A:(EU アンシップ副委員長)デジタル単一市場戦略についてご説明します。日本には既に一つの市場がありますが、EUでは20年前、単一市場を目指して、各国間の国境を取り除くという作業を行いましたが、それは物理的な障壁を取り除いたに過ぎません。デジタルな単一市場はまだEUにはありません。5億人以上の健全な消費者を構成する大きな市場があるだけです。つまり、デジタル的には28の小さな市場しか存在しません。ですから、障壁を取り除くことが重要です。
 私共のデジタル単一市場戦略の狙いの1つは、データが自由かつ安全に欧州域内全域を流通出来るような環境を作ることです。今回の大臣会合は、非常に良い成果物を提出しました。私共は、自由で安全なデータの流通がEUとEU域外のG7諸国との間で確保できるような環境を考えたいと思います。日本の方々はあまり問題だと思われないかもしれませんが、例えば、欧州の小さな国を一例に挙げると、医師の診断を行う際、1年に3~4しか症例がなければ、同じような疾患を持った人の症例を集めて標準化を図り、より良い診断を出すことが出来ません。それを可能にしたいと思います。

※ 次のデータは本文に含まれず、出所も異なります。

(** [start]: every way it can go leaves the contract in force. *)
Lemma start_begin_ok i (m : Manager) p c m' r :
  provisioning_ok m p c -> start_begin i m = (m', r) ->
  exists c', provisioning_ok m' (match r with Ok (AwaitingWarmup _) => {[i]} ∪ p | _ => p end) c'.
Proof using Type.
  clear config_version. intros Hok. pose proof Hok as [[Hreg Hn] Hc Hs Hp].
  unfold start_begin, mbind, stateful_bind, require_coordinator.
  rewrite (with_coordinator_spec _ _ c Hc). cbn [fst snd mret stateful_ret].
  replace (set_coordinator m c) with m by (destruct m; cbn in *; by subst).
  destruct (outcome_of i (dict_get i (mg_lifecycle m)) (Plain Start)) as [s|e] eqn:Eo.
  2: { rewrite command_spec, Eo. intros [= <- <-]. by exists c. }
  assert (s = STARTING /\ demands m c i ERROR /\ i ∉ p) as (-> & Hpre & Hip).
  { specialize (Hs i). unfold provisioning in Hs. specialize (Hp i).
    destruct (dict_get i (mg_lifecycle m)) as [[]|]; vm_compute in Eo; simplify_eq;
      (split_and!; [done|unfold demands; by auto|intros ?%Hp; done]). }
  destruct (command_moves i (Plain Start) m c STARTING) as (m1 & -> & Hm1 & Hm1'); [done..|].
  pose proof (start_body_spec i m1 c (mv_requirements _ _ _ _ _ Hm1)) as Hb. unfold start_settle.
  destruct (start_body i m1) as [m2 r2]. destruct Hb as (c' & -> & Hloc & Hr2). specialize (Hm1' c').
  destruct Hm1 as [Hr1 Hk1 _ Hl1 _]. unfold equipped in Hr2. rewrite Hr1, Hk1 in Hr2.
  destruct r2 as [[effective|]|e].
  - intros [= <- <-]. exists c'. eapply moved_ok; [done|done|done|done|].
    intros j [->%elem_of_singleton|Hj]%elem_of_union; [by right|left; split; congruence].
  - destruct (command_moves i (Plain MarkRunning) (set_coordinator m1 c') c' RUNNING) as (m3 & Hm3 & Hm & _);
      [apply Hm1'|done|by rewrite (mv_lifecycle _ _ _ _ _ Hm1'), decide_True|].
    unfold fmap, stateful_fmap. rewrite Hm3. intros [= <- <-]. exists c'.
    eapply moved_ok; [done|by eapply moved_trans|done|done|]. intros j Hj. left. split; congruence.
  - destruct (command_moves i (Plain MarkError) (set_coordinator m1 c') c' ERROR) as (m3 & Hm3 & Hm & _);
      [apply Hm1'|done|by rewrite (mv_lifecycle _ _ _ _ _ Hm1'), decide_True|].
    unfold fmap, stateful_fmap. rewrite Hm3. intros [= <- <-]. exists c'.
    eapply moved_ok; [done|by eapply moved_trans|done| |intros j Hj; left; split; congruence].
    destruct Hr2 as [->|?]; [done|by right].
Qed.

(** A command that leaves the coordinator alone. *)
Lemma command_ok i cmd (m : Manager) p p' c :
  provisioning_ok m p c -> p' ⊆ p ->
  (forall s, outcome_of i (dict_get i (mg_lifecycle m)) cmd = Ok s -> demands m c i s /\ i ∉ p') ->
  provisioning_ok (command i cmd m).1 p' c.
Proof using Type.
  clear config_version. intros Hok Hp Hd. pose proof Hok as [[Hreg Hn] Hc Hs Hpend].
  destruct (outcome_of i (dict_get i (mg_lifecycle m)) cmd) as [s|e] eqn:Eo.
  - destruct (Hd s eq_refl) as [Hdm Hi].
    destruct (command_moves i cmd m c s) as (m' & -> & Hm & _); [done..|].
    eapply moved_ok; [done|done|apply local_change_refl|done|]. intros j Hj. left. split; [by apply Hp|].
    by intros ->.
  - rewrite command_spec, Eo. split; [done|done|done|]. intros j Hj. by apply Hpend, Hp.
Qed.

(** The state a plain command found, and what the contract says of it. *)
Lemma state_demands (m : Manager) p c i :
  provisioning_ok m p c ->
  match dict_get i (mg_lifecycle m) with
  | None => unprovisioned c i
  | Some s => demands m c i s
  end /\ (i ∈ p -> dict_get i (mg_lifecycle m) = Some STARTING).
Proof using Type.
  intros [_ _ Hs Hp]. split; [|apply Hp]. specialize (Hs i). unfold provisioning in Hs.
  by destruct (dict_get i (mg_lifecycle m)) as [[]|].
Qed.

Lemma equipped_faulted (m : Manager) c i : equipped m c i -> demands m c i ERROR.
Proof using Type. intros (s & k & ? & ? & ? & ? & ?). right. eauto. Qed.

(** The stopping commands: whatever the pushes answer, the entries are gone. *)
Lemma stopping_ok i cmd (m : Manager) p c :
  provisioning_ok m p c ->
  (forall s, outcome_of i (dict_get i (mg_lifecycle m)) cmd = Ok s -> s = STOPPED /\ i ∉ p) ->
  exists c', provisioning_ok
    ((s ← command i cmd; _ ← with_coordinator (release_requirements i); _ ← reset_emission i; mret s) m).1 p c'.
Proof using Type.
  clear config_version. intros Hok Hst. pose proof Hok as [[Hreg Hn] Hc Hs Hpend]. unfold mbind, stateful_bind.
  destruct (outcome_of i (dict_get i (mg_lifecycle m)) cmd) as [s|e] eqn:Eo.
  2: { rewrite command_spec, Eo. by exists c. }
  destruct (Hst s eq_refl) as [-> Hi].
  destruct (command_moves i cmd m c STOPPED) as (m' & -> & Hm & Hm'); [done..|].
  rewrite (with_coordinator_spec _ _ c) by apply Hm.
  pose proof (release_requirements_spec i c) as [Hloc Hun].
  destruct (release_requirements i c) as [c' r]. cbn [fst snd] in *. exists c'. specialize (Hm' c').
  assert (forall j, j ∈ p -> j ∈ p /\ j <> i \/ j = i /\ STOPPED = STARTING) as Hpj.
  { intros j Hj. left. split; [done|]. by intros ->. }
  destruct r as [[]|e]; cbn [fst]; (apply (moved_ok m _ p p c c' i STOPPED); [done| |done|exact Hun|done]); [|done].
  destruct Hm' as [? ? ? ? ?]. by split.
Qed.

(** A context only ever faults running strategies. *)
Lemma handle_ok sink publish context (m : Manager) p c :
  provisioning_ok m p c ->
  provisioning_ok (handle config_version sink publish context m).1.1 p c.
Proof using Type.
  intros Hok. pose proof Hok as [Hwf Hc Hs Hpend].
  destruct (some_observations m (mg_dedup m)) as [seen Hseen].
  pose proof (handle_spec config_version sink publish m seen context Hwf Hseen) as Hh.
  destruct (handle config_version sink publish context m) as [[m' event] r]. cbn [fst] in *.
  destruct Hh as [Hold Hnew].
  destruct (decide (outdated m context)) as [Ho|Ho]; [by destruct (Hold Ho) as (-> & _)|].
  destruct (Hnew Ho) as [_ _ _ Hrun Hbook (Hr & Hcf & _ & Hrq) Hwf' _ _].
  assert (forall i, dict_get i (mg_lifecycle m') = dict_get i (mg_lifecycle m)
    \/ (dict_get i (mg_lifecycle m) = Some RUNNING /\ dict_get i (mg_lifecycle m') = Some ERROR)) as Hl.
  { intros i. destruct (Hbook i) as [_ ->]. case_decide as Hi; [|by left].
    apply Hrun in Hi as [_ Hi]. rewrite Hi. unfold state_after.
    destruct (snd <$> _) as [[]|]; auto. destruct (_ <=? _); auto. }
  split; [done|congruence| |].
  - intros i. specialize (Hs i). destruct (Hl i) as [E|[E E']].
    + unfold provisioning in *. by rewrite E, Hr, Hcf.
    + apply (provisioning_demands _ _ _ _ E) in Hs. apply (provisioning_demands _ _ _ _ E').
      apply equipped_faulted. revert Hs. unfold demands, equipped. by rewrite Hr, Hcf.
  - intros i Hi%Hpend. destruct (Hl i) as [E|[E _]]; congruence.
Qed.

Lemma manager_step_ok w w' :
  manager_step w w' -> (exists c, provisioning_ok w.1 w.2 c) -> exists c, provisioning_ok w'.1 w'.2 c.
Proof using Type.
  intros Hstep [c Hok]. destruct Hstep as [m p i|m p i m' r Hr|m p i o Hi|m p i|m p i|m p i|m p i
    |m p sink publish context]; cbn [fst snd] in *; try pose proof (state_demands m p c i Hok) as [Hd Hp].
  - exists c. apply command_ok with p; [done|done|]. intros s.
    destruct (dict_get i (mg_lifecycle m)) as [[]|]; intros [= <-]. split; [exact Hd|]. by intros ?%Hp.
  - by eapply start_begin_ok.
  - exists c. destruct o as [|e|]; cbn; [apply command_ok with p; [done|set_solver|]..|].
    + rewrite Hp by done. intros s [= <-]. rewrite Hp in Hd by done. split; [exact Hd|set_solver].
    + rewrite Hp by done. intros s [= <-]. rewrite Hp in Hd by done.
      split; [by apply equipped_faulted|set_solver].
    + destruct Hok as [? ? ? Hpend]. split; [done|done|done|]. intros j Hj. apply Hpend. set_solver.
  - exists c. apply command_ok with p; [done|done|]. intros s.
    destruct (dict_get i (mg_lifecycle m)) as [[]|]; intros [= <-]. split; [exact Hd|]. by intros ?%Hp.
  - exists c. apply command_ok with p; [done|done|]. intros s.
    destruct (dict_get i (mg_lifecycle m)) as [[]|]; intros [= <-]. split; [exact Hd|]. by intros ?%Hp.
  - apply (stopping_ok i (Plain Stop) m p c Hok). intros s.
    destruct (dict_get i (mg_lifecycle m)) as [[]|]; intros [= <-]; (split; [done|]); by intros ?%Hp.
  - apply (stopping_ok i (ForceStop false) m p c Hok). intros s.
    destruct (dict_get i (mg_lifecycle m)) as [[]|]; intros [= <-]; (split; [done|]); by intros ?%Hp.
  - exists c. by apply handle_ok.
Qed.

 ビッグデータからも様々な便益を受けることが出来ると思います。様々な相関関係を得ることが出来ますが、いつの日か、病院から電話が掛かってきて「アンシップさん、すぐに病院に来てください。あなたは、6時間以内に脳梗塞を起こす可能性が高いです」という日が来るかもしれません。こういった電話を受けるのはあまり嬉しくはありませんが、有り難いと思うでしょう。脳梗塞を予防する方が予算的に遥かに安く済みますので、保険会社も喜ぶと思います。
 誰もが、情報の自由な流通から裨益するのは明白です。私共は、米国と共同して、プライバシーシールドに合意しました。自由で安全なデータの流通をEUと米国間で確立出来るようになりました。私共は日本とも協調して同じような環境を作り上げる必要があります。また、企業、市民一般についても同様のことが言えます。多くの日本企業は欧州の市民や企業にサービスを提供しています。例えば、繋がる車(Connected Car)があります。例えば、トラックなどを製造している企業は、既に数十万のトラックを接続させることが出来るそうです。そういったトラックから、毎秒データを収集しています。そのトラックがどこを走行しているのか、目的地はどこかが分かるので、トラックを隊列化することが出来ます。このトラックは機械的に接続されている訳ではありませんが、隊列を組んで走ることが出来るのです。その結果、燃費を5~6パーセント改善することが出来ます。欧州では、データローカリゼーション(Data Localization)が起こります。例えば、トラックが国境を越えた際、そのデータはローカリゼーション(局地化)される訳です。IoTについては、今回の大臣会合でも議論しましたが、この議論はG7諸国や欧州連合域内だけでなく、全世界でこの協議を行うことがとても重要です。
 デジタル単一市場戦略からこの「共同宣言」と「憲章」は十分に相容れるものであり、互いを補完しあうものであります。

A:(事務方)時間の都合があり、大変申し訳ございませんが、これで合同記者会見を終了させていただきます。皆様、どうもありがとうございました。

A:(高市大臣)皆様、本当にありがとうございました。先程から、私の隣でベイジー大臣が熊本地震へのお見舞いをこの場で申し上げたいとおっしゃっておられました。他の皆様からも、レセプションの場や会議場内で、今回の地震へのお見舞いの言葉を頂戴し、かつての東日本大震災も含め、今回の地震でも沢山のご支援を賜りましたことについて、私から御礼を申し上げました。
 私達は、「ワンボイス(One Voice)」でメッセージを発信していくことを誓い合いまして、これから精一杯頑張ってまいります。
 結びになりますけれども、地元、香川県、高松市の皆様には大変感謝をしております。誠にありがとうございました。記者の皆様もお疲れ様でございました。